= WORK ORDER =
Keeping every character in place, output all the data.

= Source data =
Lemma add_congr : forall n fid st r st' final,
  add_field_and_children E fs V1 fsi n fid st = WDone r st' ->
  grows st' final -> agree_on final ->
  add_field_and_children E fs V2 fsi n fid st = WDone r st'.
Proof.
  induction n as [|n IH]; simpl; intros fid st r st' final H Hf Ha; [discriminate|].
  destruct (z_mem fid (w_visited st)); [exact H|].
  destruct (by_id fs fid) as [f|] eqn:Hby; [|exact H].
  destruct (_ || _); [exact H|].
  destruct (to_slack_block _) as [m|]; [|discriminate].
  destruct (normalize_blocks m) as [|b bs]; [exact H|].
  destruct (negb _); [|exact H].
  set (st2 := push fid (visit fid st)) in *.
  assert (G : grows st2 st').
  { destruct (selected_value_for E f V1) as [x|].
    - eapply seq_until_inv; [exact grows_refl | exact grows_trans | | exact H].
      intros. eapply section_step_grows. eassumption.
    - inversion H; subst. apply grows_refl. }
  assert (Hsel : selected_value_for E f V1 = selected_value_for E f V2).
  { apply (Ha fid f); [|exact Hby].
    apply grows_In with st2; [exact (grows_trans _ _ _ G Hf)|].
    unfold st2, push. simpl. apply in_or_app. right. left. reflexivity. }
  rewrite <- Hsel.
  destruct (selected_value_for E f V1) as [x|]; [|exact H].
  eapply seq_until_congr; [| | exact H | exact Hf].
  - intros sec s0 r0 s1 H1 G1. unfold section_step in *.
    destruct (sec_id sec) as [sid|]; [|exact H1].
    destruct (negb (in_section_ids sid fsi)); [exact H1|].
    destruct (negb (str_mem _ _)); [exact H1|].
    eapply seq_until_congr; [| | exact H1 | exact G1].
    + intros. eapply IH; eassumption.
    + intros. eapply add_grows. eassumption.
  - intros. eapply section_step_grows. eassumption.
Qed.

End Congruence.

Lemma traverse_congr : forall E d fm fs V1 V2 r st,
  traverse E d fm fs V1 = WDone r st -> agree_on E fs V1 V2 st ->
  traverse E d fm fs V2 = WDone r st.
Proof.
  intros E d fm fs V1 V2 r st H Ha. unfold traverse in *.
  eapply seq_until_congr; [| | exact H | apply grows_refl].
  - intros. eapply add_congr; eassumption.
  - intros. eapply add_grows. eassumption.
Qed.

(** Pruning keeps the answers the traversal read, so the recomputed page
    list is the same (the empty key aside, which no name validates). *)
Lemma prune_recompute_same : forall E fm fs V pages l,
  lookup [] V = None ->
  compute_pages E fm fs V = Ok pages l ->
  compute_pages E fm fs (prune (valid_names fs pages) V) = Ok pages l.
Proof.
  intros E fm fs V pages l Hempty H. unfold compute_pages in *.
  destruct (get_form_detail E (form_id fm)) as [d|]; [|discriminate].
  destruct (traverse E d fm fs V) as [r st|] eqn:T; [|discriminate].
  inversion H; subst.
  rewrite (traverse_congr E d fm fs V _ r st T); [reflexivity|].
  intros fid f Hin Hby. apply selected_value_for_lookup.
  destruct (fld_name f) as [n|] eqn:Hn; [|exact I].
  rewrite prune_lookup.
  destruct (str_mem n _) eqn:Hm; [reflexivity|].
  destruct n as [|c n'].
  - exact Hempty.
  - exfalso. assert (In (c :: n') (valid_names fs (w_pages st ++ [Core; Terminal]))).
    { apply valid_names_spec. exists fid, f. repeat split; auto.
      apply in_or_app. left. exact Hin. }
    apply str_mem_In in H0. congruence.
Qed.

= ANSWER SPACE =
Lemma add_congr : forall n fid st r st' final,
  add_field_and_children E fs V1 fsi n fid st = WDone r st' ->
  grows st' final -> agree_on final ->
  add_field_and_children E fs V2 fsi n fid st = WDone r st'.
Proof.
  induction n as [|n IH]; simpl; intros fid st r st' final H Hf Ha; [discriminate|].
  destruct (z_mem fid (w_visited st)); [exact H|].
  destruct (by_id fs fid) as [f|] eqn:Hby; [|exact H].
  destruct (_ || _); [exact H|].
  destruct (to_slack_block _) as [m|]; [|discriminate].
  destruct (normalize_blocks m) as [|b bs]; [exact H|].
  destruct (negb _); [|exact H].
  set (st2 := push fid (visit fid st)) in *.
  assert (G : grows st2 st').
  { destruct (selected_value_for E f V1) as [x|].
    - eapply seq_until_inv; [exact grows_refl | exact grows_trans | | exact H].
      intros. eapply section_step_grows. eassumption.
    - inversion H; subst. apply grows_refl. }
  assert (Hsel : selected_value_for E f V1 = selected_value_for E f V2).
  { apply (Ha fid f); [|exact Hby].
    apply grows_In with st2; [exact (grows_trans _ _ _ G Hf)|].
    unfold st2, push. simpl. apply in_or_app. right. left. reflexivity. }
  rewrite <- Hsel.
  destruct (selected_value_for E f V1) as [x|]; [|exact H].
  eapply seq_until_congr; [| | exact H | exact Hf].
  - intros sec s0 r0 s1 H1 G1. unfold section_step in *.
    destruct (sec_id sec) as [sid|]; [|exact H1].
    destruct (negb (in_section_ids sid fsi)); [exact H1|].
    destruct (negb (str_mem _ _)); [exact H1|].
    eapply seq_until_congr; [| | exact H1 | exact G1].
    + intros. eapply IH; eassumption.
    + intros. eapply add_grows. eassumption.
  - intros. eapply section_step_grows. eassumption.
Qed.

End Congruence.

Lemma traverse_congr : forall E d fm fs V1 V2 r st,
  traverse E d fm fs V1 = WDone r st -> agree_on E fs V1 V2 st ->
  traverse E d fm fs V2 = WDone r st.
Proof.
  intros E d fm fs V1 V2 r st H Ha. unfold traverse in *.
  eapply seq_until_congr; [| | exact H | apply grows_refl].
  - intros. eapply add_congr; eassumption.
  - intros. eapply add_grows. eassumption.
Qed.

(** Pruning keeps the answers the traversal read, so the recomputed page
    list is the same (the empty key aside, which no name validates). *)
Lemma prune_recompute_same : forall E fm fs V pages l,
  lookup [] V = None ->
  compute_pages E fm fs V = Ok pages l ->
  compute_pages E fm fs (prune (valid_names fs pages) V) = Ok pages l.
Proof.
  intros E fm fs V pages l Hempty H. unfold compute_pages in *.
  destruct (get_form_detail E (form_id fm)) as [d|]; [|discriminate].
  destruct (traverse E d fm fs V) as [r st|] eqn:T; [|discriminate].
  inversion H; subst.
  rewrite (traverse_congr E d fm fs V _ r st T); [reflexivity|].
  intros fid f Hin Hby. apply selected_value_for_lookup.
  destruct (fld_name f) as [n|] eqn:Hn; [|exact I].
  rewrite prune_lookup.
  destruct (str_mem n _) eqn:Hm; [reflexivity|].
  destruct n as [|c n'].
  - exact Hempty.
  - exfalso. assert (In (c :: n') (valid_names fs (w_pages st ++ [Core; Terminal]))).
    { apply valid_names_spec. exists fid, f. repeat split; auto.
      apply in_or_app. left. exact Hin. }
    apply str_mem_In in H0. congruence.
Qed.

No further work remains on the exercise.